- First Citizens BancShares and CIT Group have extended the timeline to complete their $2.2 billion merger until March 1, the banks said Thursday in a release.
- “Action by the Federal Reserve Board is the remaining regulatory approval required to complete the merger, and both parties are committed to continuing to seek such approval,” the banks said, noting that the Federal Deposit Insurance Corp. (FDIC) and the Office of the North Carolina Commissioner of Banks had each approved the deal. The combined company would be headquartered in Raleigh, North Carolina.
- If the deal is not completed by March 1, either bank has the right to back out, American Banker reported Thursday.
Thursday’s delay wouldn’t be the first for the First Citizens-CIT merger, which would create the country’s 19th-largest bank, with roughly $110 billion in assets.
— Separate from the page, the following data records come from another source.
Section assertions.
Context (k : nat).
Lemma safe_assert_min_size w n l : ok w l -> safe k w (assert_min_size n l).
Proof. intros. unfold assert_min_size. solve_safe. Qed.
Lemma safe_assert_max_size w n l : ok w l -> safe k w (assert_max_size n l).
Proof. intros. unfold assert_max_size. solve_safe. Qed.
Lemma safe_assert_size w n l : ok w l -> safe k w (assert_size n l).
Proof. intros. unfold assert_size. solve_safe. Qed.
Lemma safe_assert_that w test why l n :
  ok w l -> (forall w', ok w' l -> safe k w' (test l)) -> safe k w (assert_that test why l n).
Proof. intros. unfold assert_that. solve_safe. Qed.
Hint Resolve safe_assert_that : safe.
Lemma safe_assert_numbers w l n : ok w l -> safe k w (assert_numbers l n).
Proof. intros. unfold assert_numbers. solve_safe. Qed.
Lemma safe_assert_symbol w l n : ok w l -> safe k w (assert_symbol l n).
Proof. intros. unfold assert_symbol. solve_safe. Qed.
Lemma safe_assert_string w l n : ok w l -> safe k w (assert_string l n).
Proof. intros. unfold assert_string. solve_safe. Qed.
Lemma safe_assert_list w l n : ok w l -> safe k w (assert_list l n).
Proof.
  intros. unfold assert_list. apply safe_assert_that; [done|]. intros. apply safe_or_test; [done|solve_safe|].
  intros. solve_safe.
Qed.
Lemma safe_assert_number w l n : ok w l -> safe k w (assert_number l n).
Proof. intros. unfold assert_number. solve_safe. Qed.
Lemma safe_assert_int w l n : ok w l -> safe k w (assert_int l n).
Proof. intros. unfold assert_int. solve_safe. Qed.
Lemma safe_assert_char w l n : ok w l -> safe k w (assert_char l n).
Proof. intros. unfold assert_char. solve_safe. Qed.
Lemma safe_assert_function w l n : ok w l -> safe k w (assert_function l n).
Proof. intros. unfold assert_function. solve_safe. Qed.
Lemma safe_validate w n : safe k w (NameValidator.validate_object_name n).
Proof. unfold NameValidator.validate_object_name, NameValidator.illegal_name. solve_safe. Qed.
End assertions.
#[export] Hint Resolve safe_assert_min_size safe_assert_max_size safe_assert_size safe_assert_that safe_assert_numbers
  safe_assert_symbol safe_assert_string safe_assert_list safe_assert_number safe_assert_int safe_assert_char
  safe_assert_function safe_validate : safe.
When the deal was announced in October 2020, the banks estimated it would be complete in the first half of 2021. The Fed and the FDIC in January each extended their public comment period on the merger "in light of the ongoing challenges from the coronavirus.” That, in turn, pushed the expected completion time frame to Oct. 15.
A Fed spokesperson declined to comment Thursday on the merger. But Christopher Marinac, director of research at Janney Montgomery Scott, suggested to American Banker the delay may have more to do with staffing at regulatory agencies rather than any outstanding reservations about the deal.
“I’m not aware of an instance in which the FDIC approved a merger and then the Fed had not,” Marinac told the publication. “Now anything is possible, and there is always a first time for everything.”
First Citizens and CIT, for their part, “have responded to all questions issued by the staff of the Federal Reserve Board, and the staff has informed us that they do not have further questions at this time,” the banks said in their statement Thursday.
The application is at the governor level, the banks said, adding that the central bank’s board of governors has not given a timetable for the deal’s potential approval.
Marinac told American Banker investors had questioned the deal’s timing and whether any issues could torpedo the deal but that no problems were publicly known.
The transaction has been billed as a merger of equals, but First Citizens investors would own 61% of the surviving company. The entity would carry the First Citizens name and keep the Raleigh-based bank’s CEO as its chief executive.